**What is needed:**
The stretch wanted below opens at the line containing "Definition is_qsize (e" and closes at the line containing "Definition looks (tr". Please return it exactly, with no other lines.

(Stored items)

Module MatisseInit.
Import Matisse.

(** [IOError(msg)]: the exception [__init__] raises in place of a
    [VisaIOError]. *)
Definition IOError (msg : string) : exn := OtherError ("IOError: " ++ msg).

Definition CANT_REACH : string :=
  "Can't reach Matisse. Make sure it's on and connected via USB.".

Section Init.

Variable F : Type.
Variable py_float : string -> option F.
Variable dev : instrument.

(** The [except VisaIOError] clause of [__init__]: a [VisaIOError] becomes
    an [IOError], any other exception goes on as it is. *)
Definition reraise (e : exn) : exn :=
  match e with
  | VisaIOError => IOError CANT_REACH
  | _ => e
  end.

(** [Matisse.__init__()].  [resource_manager] is what
    [visa.ResourceManager()] does, outside the [try]; [open_resource] what
    [resource_manager.open_resource(self.DEVICE_ID)] does, inside it,
    followed by [self.query('ERROR:CLEAR')]. *)
Definition init (resource_manager open_resource : res unit) (depth : nat)
  : res unit * list op :=
  match resource_manager with
  | Raise e => (Raise e, [])
  | Ok _ =>
      match open_resource with
      | Raise e => (Raise (reraise e), [])
      | Ok _ =>
          match query F py_float dev depth [] "ERROR:CLEAR" false true with
          | (Ok _, tr) => (Ok tt, tr)
          | (Raise e, tr) => (Raise (reraise e), tr)
          end
      end
  end.

End Init.

(** An instrument that answers everything with an error response, and one
    that does so twice before it gives a code. *)
Definition dev_always_error : instrument := fun _ _ => Reply "!ERROR 5".

Definition dev_error_twice : instrument :=
  fun history _ =>
    if List.length history <? 2 then Reply "!ERROR 5" else Reply "ERROR:CODE 7".

(** An instrument that reports every position as 0.25 and acknowledges
    every other command, and a [float] that keeps the literal it is
    given. *)
Definition dev_positions : instrument :=
  fun _ command =>
    if PyStr.startswith "?" (string_of_list_ascii (rev (list_ascii_of_string command)))
    then Reply ("POS 0.25" ++ LF)
    else Reply ("OK" ++ LF).

Definition literal : string -> option string := fun s => Some s.

End MatisseInit.

(** ** Counting the looks and the sleeps of the lock supervisor *)

Module LockTrace.
Import LockCorrectionThread.

Definition is_qsize (e : event) : bool :=
  match e with EvQsize _ => true | _ => false end.

Definition is_sleep (e : event) : bool :=
  match e with EvSleep _ => true | _ => false end.

Definition is_cancel (e : event) : bool :=
  match e with EvTimerCancel => true | _ => false end.

(** How many times the loop looked at the queue, and how many times it
    slept. *)
Definition looks (tr : list event) : nat := List.length (filter is_qsize tr).
Definition sleeps (tr : list event) : nat := List.length (filter is_sleep tr).

(** The reference-cell command fails at time 0. *)
Definition refcell_fails : world :=
  {| timeout := 30 # 1;
     timer_wins_tie := true;
     enter := Ok tt;
     exit_ := fun _ => Ok false;
     locked_at := fun _ => Ok true;
     limit_at := fun _ => Ok true;
     send_at := fun _ c => match c with
                           | set_refcell_pos _ => Raise VisaIOError
                           | query _ => Ok tt
                           end;
     puts_at := fun _ => [] |}.

(** A message is in the queue before the thread starts. *)
Definition stale_message : world :=
  {| timeout := 30 # 1;
     timer_wins_tie := true;
     enter := Ok tt;
     exit_ := fun _ => Ok false;
     locked_at := fun _ => Ok true;
     limit_at := fun _ => Ok false;
     send_at := fun _ _ => Ok tt;
     puts_at := fun t => if t =? 0 then ["stop"] else [] |}.

End LockTrace.

(** ** [gui/control_application.py]: check marks, the lock menu, the
    position dialogs and the error dialog *)

Module Menu.
Import ControlApplication.

Definition loop_eqb (a b : control_loop) : bool :=
  match a, b with
  | slow_piezo, slow_piezo | thin_etalon, thin_etalon
  | piezo_etalon, piezo_etalon | fast_piezo, fast_piezo => true
  | _, _ => false
  end.

(** The check mark of the action [a] after the events [tr], when it was
    [before] them: [setChecked] on [a] sets it, nothing else does. *)
Fixpoint check_mark (tr : list gui_event) (a : control_loop) (before : bool) : bool :=
  match tr with
  | [] => before
  | SetChecked a' b :: tr' =>
      check_mark tr' a (if loop_eqb a a' then b else before)
  | _ :: tr' => check_mark tr' a before
  end.

(** The slot connected to the action of each loop in [setup_slots]. *)
Definition toggle (d : desk) (a : control_loop) : bool -> G unit :=
  match a with
  | slow_piezo => toggle_slow_piezo_control d
  | thin_etalon => toggle_thin_etalon_control d
  | piezo_etalon => toggle_piezo_etalon_control d
  | fast_piezo => toggle_fast_piezo_control d
  end.

(** A desk whose fast piezo action is clicked while the instrument
    rejects the piezo etalon setter. *)
Definition rejecting_desk : desk :=
  {| target_wavelength := None;
     wavemeter := Raise NotImplementedError;
     get_double := fun x => (x, false);
     warning_answer := fun _ => No;
     setter := fun l _ => match l with
                          | piezo_etalon => Raise (RuntimeError "rejected")
                          | _ => Ok tt
                          end |}.

End Menu.

Module Stabilization.

Abbreviation control_loop := ControlApplication.control_loop.
Abbreviation slow_piezo := ControlApplication.slow_piezo.
Abbreviation thin_etalon := ControlApplication.thin_etalon.
Abbreviation piezo_etalon := ControlApplication.piezo_etalon.
Abbreviation fast_piezo := ControlApplication.fast_piezo.

(** The checkable actions of the 'Stabilization' menu. *)
Inductive action : Type :=
| lock_laser_action
| auto_stabilize_action
| loop_action (l : control_loop).

(** The methods of [self.matisse] its slots call. *)
Inductive method : Type :=
| start_laser_lock_correction
| stop_laser_lock_correction
| stabilize_on
| stabilize_off.

Inductive ev : Type :=
| SetChecked (a : action) (b : bool)
| SetEnabled (a : action) (b : bool)
| Call (m : method) (r : res unit).

(** [self.control_loop_actions], in the order [setup_menus] lists them. *)
Definition control_loop_actions : list action :=
  [ loop_action slow_piezo; loop_action thin_etalon;
    loop_action piezo_etalon; loop_action fast_piezo ].

Definition Slot (A : Type) : Type := list ev -> res A * list ev.

Definition ret {A} (a : A) : Slot A := fun tr => (Ok a, tr).

Definition bind {A B} (m : Slot A) (k : A -> Slot B) : Slot B :=
  fun tr => match m tr with
            | (Ok a, tr') => k a tr'
            | (Raise e, tr') => (Raise e, tr')
            end.

Notation "m ;; k" := (bind m (fun _ => k))
  (at level 61, right associativity).

Definition emit (e : ev) : Slot unit := fun tr => (Ok tt, tr ++ [e]).

(** [[f(action) for action in actions]] for an [f] that cannot raise. *)
Definition for_each (f : action -> ev) (actions : list action) : Slot unit :=
  fun tr => (Ok tt, tr ++ map f actions).

Section Slots.

(** What each method of the instrument object does when called. *)
Variable matisse : method -> res unit.

Definition call (m : method) : Slot unit :=
  fun tr => (matisse m, tr ++ [Call m (matisse m)]).

(** [ControlApplication.toggle_lock_laser] *)
Definition toggle_lock_laser (checked : bool) : Slot unit :=
  emit (SetChecked lock_laser_action (negb checked)) ;;
  (if checked then
     call start_laser_lock_correction ;;
     for_each (fun a => SetEnabled a false) control_loop_actions ;;
     for_each (fun a => SetChecked a true) control_loop_actions
   else
     call stop_laser_lock_correction ;;
     for_each (fun a => SetEnabled a true) control_loop_actions ;;
     for_each (fun a => SetChecked a false) control_loop_actions) ;;
  emit (SetChecked lock_laser_action checked).

(** [ControlApplication.toggle_auto_stabilization] *)
Definition toggle_auto_stabilization (checked : bool) : Slot unit :=
  emit (SetChecked auto_stabilize_action (negb checked)) ;;
  (if checked then call stabilize_on else call stabilize_off) ;;
  emit (SetChecked auto_stabilize_action checked).

End Slots.

Definition action_eqb (a b : action) : bool :=
  match a, b with
  | lock_laser_action, lock_laser_action => true
  | auto_stabilize_action, auto_stabilize_action => true
  | loop_action x, loop_action y => Menu.loop_eqb x y
  | _, _ => false
  end.

(** The menu: which actions are checked and which are enabled. *)
Record menu : Type := {
  is_checked : action -> bool;
  is_enabled : action -> bool
}.

Definition update (f : action -> bool) (a : action) (b : bool) : action -> bool :=
  fun x => if action_eqb x a then b else f x.

Definition apply_ev (m : menu) (e : ev) : menu :=
  match e with
  | SetChecked a b => {| is_checked := update (is_checked m) a b;
                         is_enabled := is_enabled m |}
  | SetEnabled a b => {| is_checked := is_checked m;
                         is_enabled := update (is_enabled m) a b |}
  | Call _ _ => m
  end.

(** The menu after the events [tr]. *)
Definition replay (m : menu) (tr : list ev) : menu := fold_left apply_ev tr m.

Definition calls (tr : list ev) : list method :=
  flat_map (fun e => match e with Call m _ => [m] | _ => [] end) tr.

End Stabilization.

Module PositionDialogs.
Import Matisse.

Section Dialogs.

Variable F : Type.
Variable py_float : string -> option F.

(** [str(x)] for a float, as an f-string prints it. *)
Variable fmt : F -> string.

Variable dev : instrument.

(** [QInputDialog.getDouble(window, title, label, value)]: the number the
    user leaves in the box, and whether the dialog was accepted. *)
Variable get_double : string -> F -> F * bool.

(** An input dialog that was shown: its title, the value it offered and
    what came back. *)
Definition shown : Type := (string * F * (F * bool))%type.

**Task result:**
Definition is_qsize (e : event) : bool :=
  match e with EvQsize _ => true | _ => false end.

Definition is_sleep (e : event) : bool :=
  match e with EvSleep _ => true | _ => false end.

Definition is_cancel (e : event) : bool :=
  match e with EvTimerCancel => true | _ => false end.

(** How many times the loop looked at the queue, and how many times it
    slept. *)
Definition looks (tr : list event) : nat := List.length (filter is_qsize tr).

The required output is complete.